Number of Humber businesses exporting their goods internationally is on the up
By Hull Daily Mail | Posted: 24 Apr 2017
The number of Humber companies reporting an increase in international trade has jumped by almost a third over the last quarter.
Uncertainty over Brexit appears to have done little to stifle the region's appetite for selling overseas, with 44 per cent of local firms reporting an increase in export sales – up from 15 per cent in the previous quarter.
The figures, which come from the Hull and Humber Chamber of Commerce's Quarterly Economic Survey (QES) also reveal 44 per cent of Hull firms are seeing an increase in international orders – up from 20 per cent at the end of 2016.
Chamber chief executive Dr Ian Kelly, pictured below, said: "Businesses in the Humber are determined to use the benefits of offshore renewables growth and Hull City of Culture 2017 to make the Humber the "power" in the Northern Powerhouse.
"So it is pleasing to see international trade making good progress in the Humber in the first quarter of 2017, as businesses simply get on with what they do best."
Dearing Plastics is one East Yorkshire firm that is capitalising on a burgeoning demand from overseas.
In March, the company more than doubled its workspace after relocating to the Humber Enterprise Park in Brough - a move driven by an increase in sales both at home and overseas.
Director Andy Harris said: "Dearing Plastics started more than 30 years ago as a Hull firm but now the business is international. We export all over the world, and are now the UK's biggest manufacturer of first-aid boxes. We currently have a shipment ready to go to New Zealand, and have new orders coming in.
"In the past, a lot of UK manufacturing went to China, but we have seen a repatriation of manufacturing back to Britain as the quality is often better and any potential problems with products can be smoothed out a lot quicker.
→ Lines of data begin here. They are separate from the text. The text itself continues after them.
(** * Formly: the synthetic tax-document generator (eval/generate_tax_docs.py)

    A shallow embedding of the script: Python floats as IEEE binary64
    (the Standard Library's [spec_float] at precision 53), the reportlab
    canvas as a record of graphics state threaded through every drawing
    call, dictionaries as finite maps, and [main] as a function on a
    world made of the files written and the lines printed. *)

From Stdlib Require Import ZArith List String Ascii DecimalString Lia.
From Stdlib Require Import SpecFloat.
From stdpp Require Import base strings gmap.
Import ListNotations.

Local Open Scope string_scope.
Local Open Scope Z_scope.

(** ** Python floats *)

Module PyFloat.

(** A Python [float] is an IEEE 754 binary64 number. *)
Definition prec : Z := 53.
Definition emax : Z := 1024.

Abbreviation float := spec_float.

(** [float(n)] for an integer [n] (exact below 2^53, rounded above). *)
Definition of_int (n : Z) : float := binary_normalize prec emax n 0 false.

Definition mul (x y : float) : float := SFmul prec emax x y.
Definition add (x y : float) : float := SFadd prec emax x y.
Definition sub (x y : float) : float := SFsub prec emax x y.
Definition div (x y : float) : float := SFdiv prec emax x y.
Definition ltb (x y : float) : bool := SFltb x y.
Definition leb (x y : float) : bool := SFleb x y.

(** The literal written [m] followed by [k] digits after the point,
    that is the decimal [m / 10^k]: Python reads it as the nearest
    binary64 number.  Both [m] and [10^k] are exact here (all the
    literals of the script have [m < 2^53] and [k <= 22]), so one
    correctly rounded division yields that nearest number. *)
Definition lit (m : Z) (k : Z) : float := div (of_int m) (of_int (10 ^ k)).
(** X10: With a non-negative exponential, positive battery voltage, capacity
    and dt, generate_cc_cv_profile returns, no recorded SoC exceeds 100, and
    when the initial SoC is at most 100 every recorded SoC is at least the one
    before it (the first at least the initial SoC). *)
Theorem charging_soc_never_decreases :
  forall (np_exp : Q -> Q) (self : charging_patterns.ChargingPatternGenerator)
         (charging_type : charging_patterns.ChargingType)
         (initial_soc target_soc battery_capacity_kwh : Q)
         (duration_seconds : Z) (dt : Q) (g : rng.Generator),
    (forall x, 0 <= np_exp x) ->
    0 < charging_patterns.battery_voltage self ->
    0 < battery_capacity_kwh ->
    0 < dt ->
    exists currents socs completed g',
      charging_patterns.generate_cc_cv_profile np_exp self charging_type
        target_soc battery_capacity_kwh dt initial_soc duration_seconds g
      = inr (currents, socs, completed, g') /\
      Forall (fun s => s <= 100) socs /\
      (initial_soc <= 100 ->
       forall k s s', (initial_soc :: socs) !! k = Some s -> socs !! k = Some s' -> s <= s').
Proof.
  intros np_exp self ty initial_soc target cap duration dt g Hexp Hv Hcap Hdt.
  unfold charging_patterns.generate_cc_cv_profile.
  rewrite div_nonzero by lra. unfold Py.bind at 1. cbv beta iota zeta.
  rewrite div_nonzero by lra. unfold Py.bind at 1. cbv beta iota zeta.
  match goal with |- context [charging_patterns.samples_from _ _ _ _ _ _ ?mc ?cv ?n ?i ?st] =>
    destruct (samples_from_soc np_exp self ty target cap dt Hexp Hv Hcap Hdt mc cv n i st)
      as (st' & cs & ss & Hrun & Hcp & Hsp & _ & _ & Hall & Hstep)
  end.
  - apply Qle_shift_div_l; [exact Hv|]. rewrite Qmult_0_l.
    apply Qmult_le_0_compat; [|lra]. destruct ty; discriminate.
  - destruct ty; lra.
  - lia.
  - rewrite Hrun. unfold Py.bind, Py.ret. cbv beta iota.
    simpl in Hsp, Hstep. rewrite Hsp.
    do 4 eexists. split; [reflexivity|]. split; [exact Hall | exact Hstep].
Qed.

Lemma charging_soc_never_decreases_witness :
  exists currents socs completed g',
    charging_patterns.generate_cc_cv_profile (fun _ => 1)
      {| charging_patterns.battery_voltage := 350.0 |} charging_patterns.AC_L2
      80.0 82.0 1.0 79.999 3 (rng.constant {| rng.bits := 2 ^ 52; rng.gauss := 0 |})
    = inr (currents, socs, completed, g') /\
    Forall (fun s => s <= 100) socs /\
    (79.999 <= 100 ->
     forall k s s', (79.999 :: socs) !! k = Some s -> socs !! k = Some s' -> s <= s').
Proof.
  apply (charging_soc_never_decreases (fun _ => 1)
           {| charging_patterns.battery_voltage := 350.0 |} charging_patterns.AC_L2
           79.999 80.0 82.0 3 1.0).
  - intros _. discriminate.
  - reflexivity.
  - reflexivity.
  - reflexivity.
Defined.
Over the past few years Dearing Plastics has grown exports by almost 30 per cent, and we anticipate this figure will grow further now we are in the new premises with more space and larger equipment."
On the South Bank, online flooring specialist Carpet Runners UK is also enjoying phenomenal success in new markets.
“Quite simply, ‘Brexit’ has been fantastic for us,” said managing director Myles Shaw, who is also at the helm of Freeman Street retail store Grimsby Carpet Warehouse. “Rather than focusing on what we will lose – like the rest of the country seem to be doing – I have been focusing on where we can gain.”
ON A ROLL: Myles Shaw with an order at Carpet Runners UK.
When European sales dipped in the online business from very late June 2016, he built on what was coming to him, looking deeper at new markets, taking the business to new territories while building on that “special relationship” with the USA. And while raw material increases of between 2.5 per cent and 10 per cent have been felt, the top line sales have more than made up for the additional costs.
“We didn’t know Brexit had affected us until I started getting questions about why so much of what we did was being shipped to America,” Mr Shaw said. All orders were coming in though the UK site, with the only difference being the postage options by those clicking away in homes and businesses around the world.
“When Brexit happened, European sales dropped off the radar. Initially we thought ‘that’s not great’ and put it down to uncertainty, and felt sure they would pick back up.
“They never picked up, but we were getting more and more sales from America. I didn’t think it was Brexit particularly, I didn’t get that involved, I’m not overly political, and we were busy doing what we were doing.
“But the sales continued, at a fantastic level.”
The Chamber's latest QES figures show UK sales among Humber firms also performed strongly in the first quarter, though home orders fell back slightly.
There was also encouraging news on the employment front, with 29 per cent of firms reporting an increase in their workforce over the last three months.
However, there were fewer permanent positions on offer and slightly fewer full time roles. The survey also showed a rise in part-time temporary jobs.
The number of companies planning to increase their staffing levels over the next quarter was up, though the well-documented skills shortage has left more firms reporting difficulties in recruiting suitable staff.
The number of Hull firms planning to invest in new plant, machinery, or equipment, has dipped, however more firms say they are now planning to invest in staff training compared with 2016.
Looking ahead, the number of firms expecting their turnover increase has increased by 12 per cent, with a similar rise in the number of companies anticipating a rise in profits over the next 12 months.
Business rates and competition were cited as causing the biggest headaches among local business owners, with inflation and exchange rates also proving to be a concern.
Dr Kelly said: "The domestic market is a little quieter, but with recruitment performing well, and turnover and profit expectations adopting a positive stance, 2017 has got off to a solid start.
"We hope the local economy's good progress in Q1 continues in the coming months as we face up to a General Election, and helps to create more jobs and prosperity in the Humber".